I admire this man. He found the strength to end his life when it became an atrocity.

Before he left, he paid all his debts and his funeral bill. He went daily to the grave, which he had been preparing for months. He watered it, beautified it, fixed it, organized it, planted it with flowers, and rubbed the white plate with his name on it. In the cemetery, he probably had time to get to know the neighbors with whom he will now spend the rest of his death and befriended his gravediggers by drinking a coffee without sugar and perhaps leaving a tip to give him a good burial.

When I imagine how he took the gun and saw the sun for the last time, I try to get into the head of a man who knows he is dying. What thoughts can someone have who leaves home every day and goes to his grave just like he goes to work? There, he talks to himself, cries, laments, hates, pity, remembers, forgets, forgives, and gets upset about the things he couldn't do without being happy about what he did and how he does today.

The reason why I am writing these lines is not the pain for the one who is gone but for those like him who are still alive. Terminal patients sent to hospitals are turned into biological waste that neither feels, tastes, nor moves but vegetates. These people who have no fault for their situation, apart from living in hell, are also the hell of those who love and love them. Nothing is worse than when those who love you only want to get rid of you. Here, death has won its first great victory. It took their compassion before partially taking the body, mind, and soul.

Most of these patients pray every day to die. But they don't know how. If they had the chance and the courage, they would have killed themselves just like my friend, but unfortunately, they have neither the courage nor the chance. Lying in beds from which they no longer get up, they cannot go into the street to buy a gun and kill themselves. Then who saves them from life? Who ends their lives senselessly?

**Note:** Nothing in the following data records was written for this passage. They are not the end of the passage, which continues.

(** The clock and the covered records are all a run reads. *)
Lemma prepare_same svc t t' request records records' :
  List.filter (fun r => passes_filters r request) records = List.filter (fun r => passes_filters r request) records' ->
  rt_now t = rt_now t' -> prepare svc t request records = prepare svc t' request records'.
Proof. unfold prepare. by intros -> ->. Qed.

Lemma summarize_total l : rs_total_records (summarize l) = zlen l.
Proof. unfold summarize. by destruct (fold_left _ l _) as [[o k] w]. Qed.

Lemma run_outcome svc t audit request q report e :
  ready svc t audit request q report e ->
  rp_report_id report = derive_report_id svc request
  /\ rp_summary report = summarize (covered audit request)
  /\ rp_record_refs report = omap (fun r => transaction (event r)) (covered audit request)
  /\ rs_total_records (rp_summary report) = zlen (covered audit request).
Proof.
  intros (_ & _ & Hq & Hp & _). apply prepare_inv in Hp as (Hid & Hsum & Hrefs).
  rewrite (passing_covered audit request q Hq) in Hsum, Hrefs. by rewrite Hsum, summarize_total.
Qed.

(** A run that may be made is ready to record its event. *)
Lemma ready_total svc t audit request :
  report_json_total -> reportable svc t request -> exists q report e, ready svc t audit request q report e.
Proof.
  intros Hjson [Hau Hc Hr Hn Ht Hl]. unfold ready.
  destruct (to_audit_query (rr_query request)) as [q|] eqn:Eq.
  2: { exfalso. assert (is_ok (to_audit_query (rr_query request)) = true) as E by by apply to_audit_query_ok_iff.
       by rewrite Eq in E. }
  pose proof (prepare_ok svc t request (query_view q (es_history audit)) Hjson) as Hp.
  destruct (prepare svc t request _) as [report|] eqn:Ep; [|done].
  pose proof (proj2 (report_lifecycle_ok_iff svc request report) Hl) as He.
  destruct (ReportLifecycle_into_audit_event _ _) as [e|] eqn:Ee; [|done].
  exists q, report, e. split; [by apply rep_require_ok_iff|]. split; [by apply validate_request_ok_iff | done].
Qed.

Lemma ready_reportable svc t audit request q report e :
  ready svc t audit request q report e -> reportable svc t request.
Proof.
  intros (Hr & Hv & Hq & _ & He). apply rep_require_ok_iff in Hr.
  assert (is_ok (to_audit_query (rr_query request)) = true) as (Hq1 & Hq2 & Hq3)%to_audit_query_ok_iff by by rewrite Hq.
  constructor; try done; [by apply validate_request_ok_iff|].
  apply (report_lifecycle_ok_iff svc request report). by rewrite He.
Qed.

Countries that have separated from church traditions, according to which life can only be taken by the one who gave it, i.e., God, are solving this dilemma in favor of man. They think more about man's pain than God's. They have approved euthanasia or assisted dying, which allows hopeless patients to choose to die when they want to die because they can no longer because science can no longer.

The state allows and helps you to die. You don't need to look for a gun, jump out of the window, cut your veins, or get ugly and deformed by violating your dignity. You can die with permission and with the help of the state. A syringe filled with liquid is enough to put you to sleep and never wake up again. A group of doctors approves the procedure prescribed by law, and your life is ended peacefully. Between you and death, there is compromise. There is understanding.

Since Albania is gradually turning into an Ultraliberal Republic, which allows by law most human vices, including smoking, betting, and gambling, without talking about the vices it tolerates without law, then why not also allow sweet death? Should hopeless patients have the right to ask the state to kill them when they can no longer? Why should people kill themselves when they can ask for this service from the state, to which they pay taxes to live better and die better?

Should euthanasia be legalized?

How sweet and life-saving euthanasia would be for my policeman friend and his family, who today are probably traumatized by the gun that took his father's life. In the provinces of Albania, as everywhere else, suicide is unfortunately prejudiced and called a low act, an anomaly. Of course, suicide is a surrender, but in my friend's case, it is a compulsion. A rescue. It is a dignified solution that he had nowhere else to look for. Nature, science, the state, and God abandoned him. They left him alone. They betrayed him. Therefore, he found the solution as a robust, rational, and intelligent being. Of course, he wouldn't if the state helped him die through euthanasia. Through the sweet death, many people look forward to and certainly long deserve.